*Entries supplied*
──────────────────────────────

(* ===== verification/BreakerStore.v ===== *)
(** * internal/resilience/breaker_store.go: the Redis side of the breaker

    One hash per provider and model holds the open episode; its state is
    derived from a stored deadline and Redis's clock.  One more key is the
    fleet-wide probe lock.  [RedisBreakerStore] is the instance of the
    consumer's interface. *)

From S2P Require Import Prelude Redis Breaker BreakerFacts.

Record Labels := { l_Provider : string; l_Model : string }.

#[export] Instance Labels_eq_dec : EqDecision Labels.
Proof. solve_decision. Defined.

Definition keyPrefix : string := "switchyard:breaker".

Definition stateKey (l : Labels) : string :=
  (keyPrefix ++ ":" ++ l_Provider l ++ ":" ++ l_Model l)%string.

Definition probeKey (l : Labels) : string := (stateKey l ++ ":probe")%string.

Definition stateTTLSlack : Z := 10 * minute.

(** What the two keys of a breaker hold. *)
Record episode := { until_ms : Z; ep_reopens : Z; ep_successes : Z }.

Inductive bvalue :=
| BHash (e : episode)
| BProbe (started_ms : Z).

Definition Milliseconds (d : Z) : Z := Z.quot d millisecond.

Definition parseState (s : string) : option State :=
  if decide (s = "closed"%string) then Some StateClosed
  else if decide (s = "open"%string) then Some StateOpen
  else if decide (s = "half_open"%string) then Some StateHalfOpen
  else None.

Definition parseScriptInt (v : rvalue) : option Z :=
  match v with RInt n => Some n | RBulk _ => None end.

Definition parseSharedState (raw : list rvalue) : result unit SharedState :=
  match raw with
  | v0 :: v1 :: rest =>
      match v0 with
      | RInt _ => Err tt
      | RBulk name =>
          match parseState name with
          | None => Err tt
          | Some st =>
              match rest with
              | [] =>
                  match parseScriptInt v1 with
                  | None => Err tt
                  | Some n => Ok {| ss_State := st; ss_Reopens := 0; ss_Successes := n |}
                  end
              | v2 :: _ =>
                  match parseScriptInt v1, parseScriptInt v2 with
                  | Some ro, Some su =>
                      Ok {| ss_State := st; ss_Reopens := ro; ss_Successes := su |}
                  | _, _ => Err tt
                  end
              end
          end
      end
  | _ => Err tt
  end.

Section store.
Context {db} `{!Redis bvalue db} (labels : Labels).

Definition loadScript (t : Z) (key : string) (d : db) : option (list rvalue) * db :=
  (match rget t key d with
   | None => Some [RBulk "closed"; RInt 0; RInt 0]
   | Some (BProbe _) => None
   | Some (BHash e) =>
       if t <? until_ms e
       then Some [RBulk "open"; RInt (ep_reopens e); RInt (ep_successes e)]
       else Some [RBulk "half_open"; RInt (ep_reopens e); RInt (ep_successes e)]
   end, d).

Definition openScript (t : Z) (key probe_key : string) (cooldown_ms reopens ttl_ms : Z)
    (d : db) : option unit * db :=
  let e := {| until_ms := t + cooldown_ms; ep_reopens := reopens; ep_successes := 0 |} in
  (Some tt, rdel probe_key (rpexpire t key ttl_ms (rput t key (BHash e) d))).

Definition probeSuccessScript (t : Z) (key probe_key : string) (threshold : Z) (d : db)
    : option (list rvalue) * db :=
  match rget t key d with
  | None => (Some [RBulk "closed"; RInt 0], rdel probe_key d)
  | Some (BProbe _) => (None, d)
  | Some (BHash e) =>
      let successes := ep_successes e + 1 in
      let d1 := rput t key (BHash {| until_ms := until_ms e; ep_reopens := ep_reopens e;
                                     ep_successes := successes |}) d in
      if threshold <=? successes
      then (Some [RBulk "closed"; RInt successes], rdel probe_key (rdel key d1))
      else (Some [RBulk "half_open"; RInt successes], rdel probe_key d1)
  end.

Definition RS_Load (t : Z) (f : net_fate) (d : db) : result unit SharedState :=
  match (round_trip f (loadScript t (stateKey labels)) d).1 with
  | None => Err tt
  | Some raw => parseSharedState raw
  end.

Definition RS_Open (t : Z) (f : net_fate) (cooldown reopens : Z) (d : db)
    : result unit unit * db :=
  match round_trip f (openScript t (stateKey labels) (probeKey labels)
                        (Milliseconds cooldown) reopens
                        (Milliseconds (cooldown + stateTTLSlack))) d with
  | (None, d') => (Err tt, d')
  | (Some _, d') => (Ok tt, d')
  end.

Definition RS_RecordProbeSuccess (t : Z) (f : net_fate) (threshold : Z) (d : db)
    : result unit SharedState * db :=
  match round_trip f (probeSuccessScript t (stateKey labels) (probeKey labels) threshold) d with
  | (None, d') => (Err tt, d')
  | (Some raw, d') => (parseSharedState raw, d')
  end.

Definition RS_ClaimProbe (t : Z) (f : net_fate) (ttl : Z) (d : db)
    : result unit bool * db :=
  match round_trip f (λ d, let '(ok, d') := rsetnx t (probeKey labels) (BProbe t)
                                              (Milliseconds ttl) d in (Some ok, d')) d with
  | (None, d') => (Err tt, d')
  | (Some ok, d') => (Ok ok, d')
  end.

Definition RS_Reset (f : net_fate) (d : db) : result unit unit * db :=
  match round_trip f (λ d, (Some tt, rdel (probeKey labels) (rdel (stateKey labels) d))) d with
  | (None, d') => (Err tt, d')
  | (Some _, d') => (Ok tt, d')
  end.

#[local] Instance RedisBreakerStore : BreakerStore db := {|
  st_Load := RS_Load;
  st_Open := RS_Open;
  st_RecordProbeSuccess := RS_RecordProbeSuccess;
  st_ClaimProbe := RS_ClaimProbe;
  st_Reset := RS_Reset
|}.

Lemma stateKey_probeKey : stateKey labels ≠ probeKey labels.
Proof.
  unfold probeKey. intros H. apply (f_equal String.length) in H.
  rewrite string_app_length in H. simpl in H. lia.
Qed.

(** The name of a state survives the trip through Redis: parsing what
    the scripts print gives the state back, and parsing accepts nothing but
    the three names. *)
Lemma parseState_String s name :
  parseState (State_String s) = Some s ∧
  (parseState name = Some s → name = State_String s).
Proof.
  split; [by destruct s|]. unfold parseState. intros H.
  repeat case_decide; simplify_eq; done.
Qed.

Lemma RS_Open_hash t cd ro d t' :
  t ≤ t' → t' < t + Milliseconds (cd + stateTTLSlack) →
  rget t' (stateKey labels) (RS_Open t Replied cd ro d).2 =
    Some (BHash {| until_ms := t + Milliseconds cd; ep_reopens := ro; ep_successes := 0 |}).
Proof.
  intros Hle Hlt. unfold RS_Open. simpl.
  rewrite rget_del_ne by (intros H; symmetry in H; by apply stateKey_probeKey).
  apply holds_until_create. lia.
Qed.

(** one published episode is one timeline for the whole fleet.  From the
    instant it is published with cooldown [cd], every replica that reads the
    store sees open for the cooldown, then half-open with the same episode
    count and an empty streak, and closed once the slack of ten minutes has
    also run out; no replica has to move it along. *)
Theorem shared_episode_timeline t t' cd ro d :
  0 ≤ cd → t ≤ t' →
  let d' := (RS_Open t Replied cd ro d).2 in
  RS_Load t' Replied d' =
    Ok (if t' <? t + Milliseconds cd
        then {| ss_State := StateOpen; ss_Reopens := ro; ss_Successes := 0 |}
        else if t' <? t + Milliseconds (cd + stateTTLSlack)
        then {| ss_State := StateHalfOpen; ss_Reopens := ro; ss_Successes := 0 |}
        else {| ss_State := StateClosed; ss_Reopens := 0; ss_Successes := 0 |}).
Proof.
  intros Hcd Hle d'.
  assert (Milliseconds cd ≤ Milliseconds (cd + stateTTLSlack)) as Hms.
  { unfold Milliseconds. apply Z.quot_le_mono; [done|].
    assert (0 ≤ stateTTLSlack) by done. lia. }
  unfold RS_Load, loadScript. simpl.
  destruct (Z.ltb_spec t' (t + Milliseconds (cd + stateTTLSlack))) as [Hlt|Hge].
  - subst d'. rewrite RS_Open_hash by lia. simpl.
    by destruct (Z.ltb_spec t' (t + Milliseconds cd)).
  - destruct (Z.ltb_spec t' (t + Milliseconds cd)); [lia|].
    subst d'. unfold RS_Open. simpl.
    rewrite rget_del_ne by (intros H'; symmetry in H'; by apply stateKey_probeKey).
    rewrite rget_pexpire by lia.
    destruct (Z.ltb_spec t' (t + Milliseconds (cd + stateTTLSlack))); [lia|]. done.
Qed.

(** Probe claims by any replicas, at the given instants of Redis's clock. *)
Fixpoint claim_run (ttl : Z) (ts : list Z) (d : db) : list bool :=
  match ts with
  | [] => []
  | t :: ts' =>
      match RS_ClaimProbe t Replied ttl d with
      | (Ok ok, d') => ok :: claim_run ttl ts' d'
      | (Err _, d') => false :: claim_run ttl ts' d'
      end
  end.

(** the probe slot is exclusive across the fleet.  Once one replica's
    claim succeeds at [t], every claim by any replica before the lock's
    expiry fails, until a new episode, a reported success or a reset frees
    it, each of which leaves the slot free at once. *)
Theorem probe_slot_exclusive t ttl ts d d' :
  RS_ClaimProbe t Replied ttl d = (Ok true, d') →
  Forall (λ t', t ≤ t' < t + Milliseconds ttl) ts →
  claim_run ttl ts d' = map (λ _, false) ts ∧
  (∀ t' cd ro, rget t' (probeKey labels) (RS_Open t' Replied cd ro d').2 = None) ∧
  (∀ t', rget t' (probeKey labels) (RS_Reset Replied d').2 = None).
Proof.
  intros Hclaim Hts. unfold RS_ClaimProbe, rsetnx in Hclaim. simpl in Hclaim.
  destruct (rget t (probeKey labels) d) eqn:Hfree; simplify_eq.
  set (d1 := rpexpire _ _ _ _).
  assert (holds_until t (t + Milliseconds ttl) (probeKey labels) (BProbe t) d1) as Hh
    by apply holds_until_create.
  split; [|split].
  - clearbody d1. induction Hts as [|t' ts Ht _ IH]; [done|]. simpl.
    unfold RS_ClaimProbe, rsetnx. simpl. rewrite (Hh t') by lia. by rewrite IH.
  - intros t' cd ro. unfold RS_Open. simpl. apply rget_del.
  - intros t'. unfold RS_Reset. simpl. apply rget_del.
Qed.

(** [n] probe successes reported by any replicas at instant [t]. *)
Fixpoint success_run (t threshold : Z) (n : nat) (d : db) : db :=
  match n with
  | O => d
  | S n' => success_run t threshold n' (RS_RecordProbeSuccess t Replied threshold d).2
  end.

(** the success streak is the fleet's: counting from an episode with
    [k] successes, any fewer than the missing number of reports (whichever
    replicas send them) leaves the breaker open to probing with the exact
    count, and the report that completes the threshold closes it for every
    replica. *)
Theorem shared_streak_counts t T threshold n e d :
  t < T → holds_until t T (stateKey labels) (BHash e) d → until_ms e ≤ t →
  0 < threshold → ep_successes e < threshold →
  (ep_successes e + Z.of_nat n < threshold →
     RS_Load t Replied (success_run t threshold n d) =
       Ok {| ss_State := StateHalfOpen; ss_Reopens := ep_reopens e;
             ss_Successes := ep_successes e + Z.of_nat n |}) ∧
  (ep_successes e + Z.of_nat n = threshold →
     RS_Load t Replied (success_run t threshold n d) = Ok SharedState_zero).
Proof.
  intros HT. revert e d. induction n as [|n IH]; intros e d Hd Hu Hth He.
  - split; [|simpl; lia]. intros _. unfold RS_Load, loadScript. simpl. rewrite Hd by lia.
    destruct (Z.ltb_spec t (until_ms e)); [lia|]. simpl. by rewrite Z.add_0_r.
  - simpl. unfold RS_RecordProbeSuccess, probeSuccessScript. simpl. rewrite Hd by lia.
    assert (probeKey labels ≠ stateKey labels) as Hne
      by (intros H'; symmetry in H'; by apply stateKey_probeKey).
    set (e1 := {| until_ms := until_ms e; ep_reopens := ep_reopens e;
                  ep_successes := ep_successes e + 1 |}).
    destruct (Z.leb_spec threshold (ep_successes e + 1)); simpl.
    + split; [lia|]. intros Hn. assert (n = 0%nat) as -> by lia. simpl.
      unfold RS_Load, loadScript. simpl. rewrite rget_del_ne, rget_del by done. done.
    + destruct (IH e1 (rdel (probeKey labels) (rput t (stateKey labels) (BHash e1) d)))
        as [IH1 IH2]; try done.
      { intros t' Ht'. rewrite rget_del_ne by done.
        apply (holds_until_put t T _ (BHash e)); [lia|done|done]. }
      simpl in *. split; intros Hn.
      * rewrite IH1 by lia. do 2 f_equal. lia.
      * apply IH2. lia.
Qed.
End store.

(** ** Witnesses, on the concrete Redis *)

Definition demo_labels : Labels := {| l_Provider := "groq"; l_Model := "llama-3.3-70b" |}.
Definition demo_db0 : RedisMap.db bvalue := ∅.
Definition demo_db1 : RedisMap.db bvalue :=
  (RS_Open demo_labels 1000 Replied (5 * second) 1 demo_db0).2.

Lemma shared_episode_timeline_witness :
  RS_Load demo_labels 7000 Replied demo_db1 =
    Ok {| ss_State := StateHalfOpen; ss_Reopens := 1; ss_Successes := 0 |}.
Proof.
  exact (shared_episode_timeline demo_labels 1000 7000 (5 * second) 1 demo_db0
           ltac:(closed) ltac:(closed)).
Defined.

Definition demo_db2 : RedisMap.db bvalue :=
  (RS_ClaimProbe demo_labels 7000 Replied (30 * second) demo_db1).2.

Lemma probe_slot_exclusive_witness :
  claim_run demo_labels (30 * second) [7001; 8000; 36999] demo_db2 = [false; false; false].
Proof.
  apply (probe_slot_exclusive demo_labels 7000 (30 * second) [7001; 8000; 36999] demo_db1 demo_db2).
  - vm_compute. reflexivity.
  - change (Milliseconds (30 * second)) with 30000. repeat constructor; lia.
Defined.

Definition demo_episode : episode := {| until_ms := 6000; ep_reopens := 1; ep_successes := 0 |}.

Lemma demo_db1_holds : holds_until 7000 600000 (stateKey demo_labels) (BHash demo_episode) demo_db1.
Proof.
  intros t' Ht'. apply (RS_Open_hash demo_labels 1000 (5 * second) 1 demo_db0 t'); [lia|].
  change (Milliseconds (5 * second + stateTTLSlack)) with 605000. lia.
Qed.

Lemma shared_streak_counts_witness :
  RS_Load demo_labels 7000 Replied (success_run demo_labels 7000 2 2 demo_db1) =
    Ok SharedState_zero.
Proof.
  apply (shared_streak_counts demo_labels 7000 600000 2 2 demo_episode demo_db1);
    [lia|apply demo_db1_holds|simpl; lia|lia|simpl; lia|reflexivity].
Defined.

Definition demo_replica : Breaker :=
  match NewSharedBreaker demo_cfg true with Ok b => b | Err _ => demo_new end.

#[local] Instance demo_store : BreakerStore (RedisMap.db bvalue) := RedisBreakerStore demo_labels.

Lemma Allow_honours_store_witness :
  (Allow demo_cfg (2 * second) 2000 Replied Replied demo_replica demo_db1).1.1 = false.
Proof.
  assert (st_Load 2000 Replied demo_db1 =
            Ok {| ss_State := StateOpen; ss_Reopens := 1; ss_Successes := 0 |}) as Hl
    by (vm_compute; reflexivity).
  exact (proj1 (proj2 (proj2 (proj2 (Allow_honours_store demo_cfg (2 * second) 2000 Replied Replied
    demo_replica demo_db1 _ eq_refl I Hl))))).
Defined.

Lemma Allow_falls_back_witness :
  (Allow demo_cfg (2 * second) 2000 NotSent Replied demo_replica demo_db1).1.1 = true.
Proof.
  assert (st_Load 2000 NotSent demo_db1 = Err tt) as Hl by reflexivity.
  rewrite (proj1 (Allow_falls_back demo_cfg (2 * second) 2000 NotSent Replied demo_replica demo_db1
    eq_refl I Hl)).
  vm_compute. reflexivity.
Defined.

(** A replica with two failures in its window; the third cannot be published. *)
Definition demo_replica2 : Breaker :=
  (recordFailureLocally demo_cfg (2 * second)
     (recordFailureLocally demo_cfg second demo_replica).2).2.

Lemma failed_publish_stays_open_witness :
  state (RecordFailure demo_cfg (3 * second) 3000 NotSent demo_replica2 demo_db0).1 = StateOpen.
Proof.
  apply (failed_publish_stays_open demo_cfg (3 * second) 3000 NotSent demo_replica2 demo_db0
    (5 * second) 1 (recordFailureLocally demo_cfg (3 * second) demo_replica2).2 tt demo_db0).
  - vm_compute. reflexivity.
  - reflexivity.
Defined.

──────────────────────────────

*Instructions to follow*
What is needed is every line from the start of the entries through the line containing "consumer's interface. *)", returned word for word and nothing else.

*Output below*
(* ===== verification/BreakerStore.v ===== *)
(** * internal/resilience/breaker_store.go: the Redis side of the breaker

    One hash per provider and model holds the open episode; its state is
    derived from a stored deadline and Redis's clock.  One more key is the
    fleet-wide probe lock.  [RedisBreakerStore] is the instance of the
    consumer's interface. *)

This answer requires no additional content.